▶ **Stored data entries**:
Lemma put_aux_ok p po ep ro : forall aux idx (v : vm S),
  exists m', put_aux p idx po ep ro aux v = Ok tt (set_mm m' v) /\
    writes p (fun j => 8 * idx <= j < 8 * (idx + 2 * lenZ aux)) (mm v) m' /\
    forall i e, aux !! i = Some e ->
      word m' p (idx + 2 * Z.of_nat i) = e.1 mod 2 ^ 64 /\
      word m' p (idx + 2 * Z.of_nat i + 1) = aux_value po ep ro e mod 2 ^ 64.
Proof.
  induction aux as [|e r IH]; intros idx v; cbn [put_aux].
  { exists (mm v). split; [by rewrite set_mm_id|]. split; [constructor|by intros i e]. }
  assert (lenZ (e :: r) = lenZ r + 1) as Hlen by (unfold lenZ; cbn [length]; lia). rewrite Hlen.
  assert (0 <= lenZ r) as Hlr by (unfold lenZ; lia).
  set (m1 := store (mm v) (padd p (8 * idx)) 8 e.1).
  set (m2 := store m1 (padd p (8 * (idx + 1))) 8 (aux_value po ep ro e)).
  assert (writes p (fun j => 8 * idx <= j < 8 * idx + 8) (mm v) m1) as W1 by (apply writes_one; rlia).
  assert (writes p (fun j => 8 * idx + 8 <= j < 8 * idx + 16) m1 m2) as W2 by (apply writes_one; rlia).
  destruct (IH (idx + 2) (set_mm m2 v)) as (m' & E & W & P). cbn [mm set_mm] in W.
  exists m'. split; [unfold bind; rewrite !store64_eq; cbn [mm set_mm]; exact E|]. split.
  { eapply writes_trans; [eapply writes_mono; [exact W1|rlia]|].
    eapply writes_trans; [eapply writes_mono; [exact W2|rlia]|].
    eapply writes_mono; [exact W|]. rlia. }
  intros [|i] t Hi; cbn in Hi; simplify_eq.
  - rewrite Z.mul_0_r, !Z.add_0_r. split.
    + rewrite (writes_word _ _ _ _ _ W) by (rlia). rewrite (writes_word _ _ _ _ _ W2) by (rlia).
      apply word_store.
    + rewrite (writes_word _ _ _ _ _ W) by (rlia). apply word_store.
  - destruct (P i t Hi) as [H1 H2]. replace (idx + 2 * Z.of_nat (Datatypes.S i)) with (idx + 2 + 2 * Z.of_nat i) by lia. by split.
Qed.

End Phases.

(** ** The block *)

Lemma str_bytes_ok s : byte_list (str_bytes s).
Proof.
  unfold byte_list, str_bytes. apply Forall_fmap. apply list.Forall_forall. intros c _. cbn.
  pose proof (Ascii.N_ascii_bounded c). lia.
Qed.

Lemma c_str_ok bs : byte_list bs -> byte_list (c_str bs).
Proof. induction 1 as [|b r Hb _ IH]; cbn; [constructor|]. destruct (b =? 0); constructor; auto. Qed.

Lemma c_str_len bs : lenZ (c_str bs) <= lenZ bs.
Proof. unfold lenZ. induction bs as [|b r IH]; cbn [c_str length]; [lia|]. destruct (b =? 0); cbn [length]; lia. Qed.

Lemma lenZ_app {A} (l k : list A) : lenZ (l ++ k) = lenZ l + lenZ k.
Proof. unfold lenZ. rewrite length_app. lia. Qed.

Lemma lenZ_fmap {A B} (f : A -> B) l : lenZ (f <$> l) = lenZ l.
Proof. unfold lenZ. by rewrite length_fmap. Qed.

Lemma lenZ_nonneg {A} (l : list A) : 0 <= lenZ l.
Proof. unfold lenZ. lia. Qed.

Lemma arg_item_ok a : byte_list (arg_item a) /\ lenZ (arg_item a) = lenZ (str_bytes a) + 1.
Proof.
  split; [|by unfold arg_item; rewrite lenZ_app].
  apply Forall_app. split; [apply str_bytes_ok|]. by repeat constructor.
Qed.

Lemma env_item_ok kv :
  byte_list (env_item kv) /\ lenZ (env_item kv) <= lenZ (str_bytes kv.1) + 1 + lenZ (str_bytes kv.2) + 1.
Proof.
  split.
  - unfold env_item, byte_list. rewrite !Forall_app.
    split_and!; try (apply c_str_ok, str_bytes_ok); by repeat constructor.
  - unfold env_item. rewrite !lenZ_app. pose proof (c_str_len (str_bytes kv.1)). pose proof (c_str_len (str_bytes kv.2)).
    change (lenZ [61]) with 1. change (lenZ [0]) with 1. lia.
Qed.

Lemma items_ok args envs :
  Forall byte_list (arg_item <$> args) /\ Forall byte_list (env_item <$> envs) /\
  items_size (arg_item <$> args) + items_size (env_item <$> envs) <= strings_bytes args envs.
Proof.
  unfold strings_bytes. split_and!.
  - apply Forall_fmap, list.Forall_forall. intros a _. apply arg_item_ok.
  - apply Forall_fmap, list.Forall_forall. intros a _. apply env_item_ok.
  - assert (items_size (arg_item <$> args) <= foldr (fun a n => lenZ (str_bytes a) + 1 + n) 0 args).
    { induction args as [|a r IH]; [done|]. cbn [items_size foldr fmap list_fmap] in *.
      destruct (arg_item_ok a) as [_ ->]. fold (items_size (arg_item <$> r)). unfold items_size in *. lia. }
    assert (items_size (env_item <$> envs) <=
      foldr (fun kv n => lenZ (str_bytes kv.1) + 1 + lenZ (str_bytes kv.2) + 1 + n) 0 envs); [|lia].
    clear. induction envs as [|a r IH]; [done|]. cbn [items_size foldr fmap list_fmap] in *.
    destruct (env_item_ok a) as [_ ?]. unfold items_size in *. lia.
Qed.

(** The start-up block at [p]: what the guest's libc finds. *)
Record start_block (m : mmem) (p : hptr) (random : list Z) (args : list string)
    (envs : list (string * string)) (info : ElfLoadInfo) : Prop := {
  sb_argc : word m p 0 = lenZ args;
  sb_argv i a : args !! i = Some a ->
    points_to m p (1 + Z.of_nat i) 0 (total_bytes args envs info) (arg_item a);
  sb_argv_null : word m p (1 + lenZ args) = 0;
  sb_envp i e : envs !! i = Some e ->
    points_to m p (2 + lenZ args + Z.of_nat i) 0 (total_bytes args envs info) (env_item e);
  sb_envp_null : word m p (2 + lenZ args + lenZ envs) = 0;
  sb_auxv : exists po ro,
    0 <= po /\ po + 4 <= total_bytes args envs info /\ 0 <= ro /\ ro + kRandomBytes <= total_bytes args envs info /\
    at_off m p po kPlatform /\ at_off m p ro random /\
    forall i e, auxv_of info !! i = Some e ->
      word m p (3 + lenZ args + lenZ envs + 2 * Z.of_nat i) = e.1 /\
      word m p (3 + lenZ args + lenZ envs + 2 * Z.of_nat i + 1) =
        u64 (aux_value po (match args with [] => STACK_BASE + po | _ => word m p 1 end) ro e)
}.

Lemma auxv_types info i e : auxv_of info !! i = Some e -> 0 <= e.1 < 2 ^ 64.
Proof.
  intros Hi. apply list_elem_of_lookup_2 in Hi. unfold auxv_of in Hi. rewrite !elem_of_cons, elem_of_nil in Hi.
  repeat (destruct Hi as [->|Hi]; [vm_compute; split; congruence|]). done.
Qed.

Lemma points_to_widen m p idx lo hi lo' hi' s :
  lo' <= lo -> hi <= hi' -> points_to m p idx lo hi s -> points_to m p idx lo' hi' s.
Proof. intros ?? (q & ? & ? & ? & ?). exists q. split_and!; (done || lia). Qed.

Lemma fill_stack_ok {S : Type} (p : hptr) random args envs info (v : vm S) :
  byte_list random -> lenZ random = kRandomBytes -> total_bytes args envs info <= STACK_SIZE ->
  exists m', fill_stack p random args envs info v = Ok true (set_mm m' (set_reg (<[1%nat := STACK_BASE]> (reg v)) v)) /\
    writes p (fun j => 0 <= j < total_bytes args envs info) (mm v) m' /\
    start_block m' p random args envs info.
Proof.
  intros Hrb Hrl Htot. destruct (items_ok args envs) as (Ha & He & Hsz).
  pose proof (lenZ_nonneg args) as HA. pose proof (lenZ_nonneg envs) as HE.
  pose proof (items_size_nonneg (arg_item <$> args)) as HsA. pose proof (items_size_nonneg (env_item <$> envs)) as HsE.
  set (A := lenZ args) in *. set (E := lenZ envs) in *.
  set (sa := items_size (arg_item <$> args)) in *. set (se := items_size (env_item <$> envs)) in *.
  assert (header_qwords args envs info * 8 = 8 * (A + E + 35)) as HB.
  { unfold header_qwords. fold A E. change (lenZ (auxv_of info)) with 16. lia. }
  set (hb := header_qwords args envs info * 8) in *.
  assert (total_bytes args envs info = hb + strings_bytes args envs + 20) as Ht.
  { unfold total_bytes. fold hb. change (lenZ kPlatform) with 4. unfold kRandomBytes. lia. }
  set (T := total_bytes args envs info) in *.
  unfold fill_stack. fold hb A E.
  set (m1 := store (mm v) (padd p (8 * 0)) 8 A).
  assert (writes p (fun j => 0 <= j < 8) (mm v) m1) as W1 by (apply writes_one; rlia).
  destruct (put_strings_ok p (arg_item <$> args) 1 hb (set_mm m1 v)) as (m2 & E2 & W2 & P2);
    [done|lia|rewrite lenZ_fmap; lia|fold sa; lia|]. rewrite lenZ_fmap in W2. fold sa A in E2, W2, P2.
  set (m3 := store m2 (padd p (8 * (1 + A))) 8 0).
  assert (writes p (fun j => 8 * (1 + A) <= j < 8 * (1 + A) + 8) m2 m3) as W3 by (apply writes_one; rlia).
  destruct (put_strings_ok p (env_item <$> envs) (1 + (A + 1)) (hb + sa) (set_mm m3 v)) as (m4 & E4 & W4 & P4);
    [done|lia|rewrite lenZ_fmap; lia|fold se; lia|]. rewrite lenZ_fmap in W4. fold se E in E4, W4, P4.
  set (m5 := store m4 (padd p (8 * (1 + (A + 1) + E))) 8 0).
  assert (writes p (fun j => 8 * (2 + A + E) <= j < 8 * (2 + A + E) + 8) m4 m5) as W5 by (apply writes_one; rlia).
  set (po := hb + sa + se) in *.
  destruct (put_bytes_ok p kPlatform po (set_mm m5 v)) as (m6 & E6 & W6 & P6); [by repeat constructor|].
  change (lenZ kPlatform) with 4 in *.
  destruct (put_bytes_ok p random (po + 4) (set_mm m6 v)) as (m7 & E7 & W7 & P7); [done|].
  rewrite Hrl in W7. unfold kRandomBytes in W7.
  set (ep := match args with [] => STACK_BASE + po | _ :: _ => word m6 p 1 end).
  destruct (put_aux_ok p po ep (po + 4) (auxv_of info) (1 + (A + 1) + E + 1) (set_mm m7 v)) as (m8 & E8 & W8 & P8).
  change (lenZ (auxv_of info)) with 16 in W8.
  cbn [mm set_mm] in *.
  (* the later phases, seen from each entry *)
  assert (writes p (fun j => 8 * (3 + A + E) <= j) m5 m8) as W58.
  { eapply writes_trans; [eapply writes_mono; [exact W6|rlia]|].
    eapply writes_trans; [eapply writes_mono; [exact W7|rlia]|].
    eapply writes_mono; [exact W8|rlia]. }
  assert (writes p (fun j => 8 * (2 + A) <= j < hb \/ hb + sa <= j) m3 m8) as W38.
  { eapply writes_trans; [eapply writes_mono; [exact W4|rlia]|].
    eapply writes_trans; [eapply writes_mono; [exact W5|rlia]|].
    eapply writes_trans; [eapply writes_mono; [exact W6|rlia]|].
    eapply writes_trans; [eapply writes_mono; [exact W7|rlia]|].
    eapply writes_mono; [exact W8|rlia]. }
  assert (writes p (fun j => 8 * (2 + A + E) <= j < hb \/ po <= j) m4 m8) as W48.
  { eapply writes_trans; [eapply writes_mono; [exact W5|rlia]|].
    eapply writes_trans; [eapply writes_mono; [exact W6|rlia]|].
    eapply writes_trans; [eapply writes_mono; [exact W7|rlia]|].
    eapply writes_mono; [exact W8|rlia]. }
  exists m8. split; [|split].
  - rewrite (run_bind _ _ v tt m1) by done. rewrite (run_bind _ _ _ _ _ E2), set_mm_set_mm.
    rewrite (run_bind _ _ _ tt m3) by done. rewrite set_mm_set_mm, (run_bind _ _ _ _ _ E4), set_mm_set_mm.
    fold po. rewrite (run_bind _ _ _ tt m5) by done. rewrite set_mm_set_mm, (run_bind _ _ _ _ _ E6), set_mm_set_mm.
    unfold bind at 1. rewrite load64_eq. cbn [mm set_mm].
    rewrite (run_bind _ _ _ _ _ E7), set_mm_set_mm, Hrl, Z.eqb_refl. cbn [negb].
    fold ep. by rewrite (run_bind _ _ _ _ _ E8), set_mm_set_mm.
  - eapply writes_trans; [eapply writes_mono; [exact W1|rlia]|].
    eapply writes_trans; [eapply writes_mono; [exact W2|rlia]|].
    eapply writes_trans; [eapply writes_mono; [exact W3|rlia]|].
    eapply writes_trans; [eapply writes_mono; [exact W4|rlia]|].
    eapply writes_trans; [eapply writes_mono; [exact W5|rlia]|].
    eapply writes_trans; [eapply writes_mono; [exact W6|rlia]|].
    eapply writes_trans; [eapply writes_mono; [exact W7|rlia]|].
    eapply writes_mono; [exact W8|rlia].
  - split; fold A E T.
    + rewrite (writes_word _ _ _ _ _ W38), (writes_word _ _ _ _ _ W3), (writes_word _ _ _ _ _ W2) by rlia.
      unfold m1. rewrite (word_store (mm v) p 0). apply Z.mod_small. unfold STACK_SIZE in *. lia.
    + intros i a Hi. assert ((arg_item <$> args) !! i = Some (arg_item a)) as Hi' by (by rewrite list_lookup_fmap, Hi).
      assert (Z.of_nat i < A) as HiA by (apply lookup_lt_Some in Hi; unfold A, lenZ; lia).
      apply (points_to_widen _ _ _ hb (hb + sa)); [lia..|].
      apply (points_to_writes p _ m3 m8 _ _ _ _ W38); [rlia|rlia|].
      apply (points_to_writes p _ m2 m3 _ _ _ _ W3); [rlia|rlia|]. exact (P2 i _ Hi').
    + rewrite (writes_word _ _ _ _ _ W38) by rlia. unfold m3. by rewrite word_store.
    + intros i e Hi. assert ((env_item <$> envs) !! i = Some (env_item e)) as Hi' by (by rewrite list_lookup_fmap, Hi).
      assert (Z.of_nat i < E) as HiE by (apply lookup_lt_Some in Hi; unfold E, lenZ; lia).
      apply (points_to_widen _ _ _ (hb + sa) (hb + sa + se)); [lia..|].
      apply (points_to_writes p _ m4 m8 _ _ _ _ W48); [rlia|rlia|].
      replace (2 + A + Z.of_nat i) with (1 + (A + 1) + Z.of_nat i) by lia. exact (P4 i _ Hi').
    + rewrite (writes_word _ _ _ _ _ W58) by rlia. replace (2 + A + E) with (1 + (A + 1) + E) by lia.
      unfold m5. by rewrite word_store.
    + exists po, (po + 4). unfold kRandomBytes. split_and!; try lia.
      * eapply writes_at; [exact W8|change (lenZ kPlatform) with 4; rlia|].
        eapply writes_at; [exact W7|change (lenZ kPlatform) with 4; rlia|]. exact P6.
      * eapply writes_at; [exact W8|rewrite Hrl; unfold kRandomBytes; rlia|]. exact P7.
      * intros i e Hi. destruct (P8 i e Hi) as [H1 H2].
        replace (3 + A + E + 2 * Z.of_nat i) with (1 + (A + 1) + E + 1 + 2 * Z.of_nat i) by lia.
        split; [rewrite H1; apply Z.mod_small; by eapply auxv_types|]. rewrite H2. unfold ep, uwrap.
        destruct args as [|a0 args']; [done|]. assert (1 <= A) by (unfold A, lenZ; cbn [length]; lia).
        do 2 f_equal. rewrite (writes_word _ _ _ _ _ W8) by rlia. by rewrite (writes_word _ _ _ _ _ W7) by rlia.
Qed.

▶ **THE PROBLEM**:
Set down only the lines above that fall between the line holding "m8) as W48." and the line holding "- rewrite (run_bind", inclusive, keeping each exact.

▶ **WRITTEN ANSWER**:
  assert (writes p (fun j => 8 * (2 + A + E) <= j < hb \/ po <= j) m4 m8) as W48.
  { eapply writes_trans; [eapply writes_mono; [exact W5|rlia]|].
    eapply writes_trans; [eapply writes_mono; [exact W6|rlia]|].
    eapply writes_trans; [eapply writes_mono; [exact W7|rlia]|].
    eapply writes_mono; [exact W8|rlia]. }
  exists m8. split; [|split].
  - rewrite (run_bind _ _ v tt m1) by done. rewrite (run_bind _ _ _ _ _ E2), set_mm_set_mm.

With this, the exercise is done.